Problem details:
Restate word for word the lines of the records below, starting at the line that contains "the record have" and ending at the line that contains "(** ** Records of older versions *)", with both of those lines included and nothing else.

Saved entries:
━━━━
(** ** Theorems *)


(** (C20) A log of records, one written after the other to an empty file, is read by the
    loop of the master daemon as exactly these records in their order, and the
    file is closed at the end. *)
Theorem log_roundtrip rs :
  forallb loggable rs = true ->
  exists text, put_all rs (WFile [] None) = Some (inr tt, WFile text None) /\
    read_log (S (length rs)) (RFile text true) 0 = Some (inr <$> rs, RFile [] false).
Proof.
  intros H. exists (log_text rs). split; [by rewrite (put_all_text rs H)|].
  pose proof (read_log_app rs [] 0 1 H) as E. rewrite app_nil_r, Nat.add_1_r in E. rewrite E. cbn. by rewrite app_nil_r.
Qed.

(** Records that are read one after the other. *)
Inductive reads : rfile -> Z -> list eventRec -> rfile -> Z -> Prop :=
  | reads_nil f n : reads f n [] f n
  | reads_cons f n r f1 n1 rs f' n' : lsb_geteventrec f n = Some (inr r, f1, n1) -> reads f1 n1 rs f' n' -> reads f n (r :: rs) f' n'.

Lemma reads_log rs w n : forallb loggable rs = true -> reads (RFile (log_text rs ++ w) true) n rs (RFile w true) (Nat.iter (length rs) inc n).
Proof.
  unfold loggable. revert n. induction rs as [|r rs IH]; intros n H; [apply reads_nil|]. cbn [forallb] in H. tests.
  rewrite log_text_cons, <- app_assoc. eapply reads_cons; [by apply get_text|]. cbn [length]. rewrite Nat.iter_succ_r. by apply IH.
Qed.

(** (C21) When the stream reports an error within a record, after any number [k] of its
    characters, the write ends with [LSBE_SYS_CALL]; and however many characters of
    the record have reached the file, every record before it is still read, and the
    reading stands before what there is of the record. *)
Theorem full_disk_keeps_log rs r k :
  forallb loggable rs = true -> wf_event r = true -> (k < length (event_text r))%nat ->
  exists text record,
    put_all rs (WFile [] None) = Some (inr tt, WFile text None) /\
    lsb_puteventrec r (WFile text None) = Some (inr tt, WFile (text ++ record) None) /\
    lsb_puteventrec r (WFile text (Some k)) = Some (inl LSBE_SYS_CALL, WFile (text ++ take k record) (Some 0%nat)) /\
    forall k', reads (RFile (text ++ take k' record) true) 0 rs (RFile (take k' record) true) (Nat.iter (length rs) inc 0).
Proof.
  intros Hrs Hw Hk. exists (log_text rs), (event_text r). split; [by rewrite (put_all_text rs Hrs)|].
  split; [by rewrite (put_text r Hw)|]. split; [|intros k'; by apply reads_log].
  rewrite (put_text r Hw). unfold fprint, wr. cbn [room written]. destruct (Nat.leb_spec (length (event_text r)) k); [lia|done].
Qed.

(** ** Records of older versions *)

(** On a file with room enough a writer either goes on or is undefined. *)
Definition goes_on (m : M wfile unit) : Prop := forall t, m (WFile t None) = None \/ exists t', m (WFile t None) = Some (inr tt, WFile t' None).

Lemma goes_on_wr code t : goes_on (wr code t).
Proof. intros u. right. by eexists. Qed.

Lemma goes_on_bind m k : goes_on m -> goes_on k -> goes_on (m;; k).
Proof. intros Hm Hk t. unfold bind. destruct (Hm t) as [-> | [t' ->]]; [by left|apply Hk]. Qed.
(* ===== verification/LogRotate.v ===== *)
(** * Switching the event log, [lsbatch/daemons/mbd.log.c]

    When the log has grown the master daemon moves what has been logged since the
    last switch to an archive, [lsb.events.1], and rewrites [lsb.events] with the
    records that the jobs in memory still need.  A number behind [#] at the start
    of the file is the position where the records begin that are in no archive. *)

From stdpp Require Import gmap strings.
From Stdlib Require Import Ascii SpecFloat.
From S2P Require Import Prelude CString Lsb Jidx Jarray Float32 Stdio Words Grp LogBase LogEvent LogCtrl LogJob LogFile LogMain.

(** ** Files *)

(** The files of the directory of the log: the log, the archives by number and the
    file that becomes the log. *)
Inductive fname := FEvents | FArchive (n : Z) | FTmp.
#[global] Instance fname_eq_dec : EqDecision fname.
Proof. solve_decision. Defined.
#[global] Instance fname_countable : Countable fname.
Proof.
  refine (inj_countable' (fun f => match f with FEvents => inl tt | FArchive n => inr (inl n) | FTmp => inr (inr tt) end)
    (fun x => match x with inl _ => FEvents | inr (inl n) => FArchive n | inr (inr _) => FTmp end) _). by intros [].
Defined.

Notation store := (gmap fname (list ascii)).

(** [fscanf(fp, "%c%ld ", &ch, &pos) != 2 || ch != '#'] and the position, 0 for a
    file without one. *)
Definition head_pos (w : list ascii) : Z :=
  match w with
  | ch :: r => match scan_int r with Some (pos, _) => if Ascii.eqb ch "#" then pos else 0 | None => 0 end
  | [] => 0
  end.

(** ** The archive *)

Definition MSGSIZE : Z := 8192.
━━━━
Solved problem:
    the record have reached the file, every record before it is still read, and the
    reading stands before what there is of the record. *)
Theorem full_disk_keeps_log rs r k :
  forallb loggable rs = true -> wf_event r = true -> (k < length (event_text r))%nat ->
  exists text record,
    put_all rs (WFile [] None) = Some (inr tt, WFile text None) /\
    lsb_puteventrec r (WFile text None) = Some (inr tt, WFile (text ++ record) None) /\
    lsb_puteventrec r (WFile text (Some k)) = Some (inl LSBE_SYS_CALL, WFile (text ++ take k record) (Some 0%nat)) /\
    forall k', reads (RFile (text ++ take k' record) true) 0 rs (RFile (take k' record) true) (Nat.iter (length rs) inc 0).
Proof.
  intros Hrs Hw Hk. exists (log_text rs), (event_text r). split; [by rewrite (put_all_text rs Hrs)|].
  split; [by rewrite (put_text r Hw)|]. split; [|intros k'; by apply reads_log].
  rewrite (put_text r Hw). unfold fprint, wr. cbn [room written]. destruct (Nat.leb_spec (length (event_text r)) k); [lia|done].
Qed.

(** ** Records of older versions *)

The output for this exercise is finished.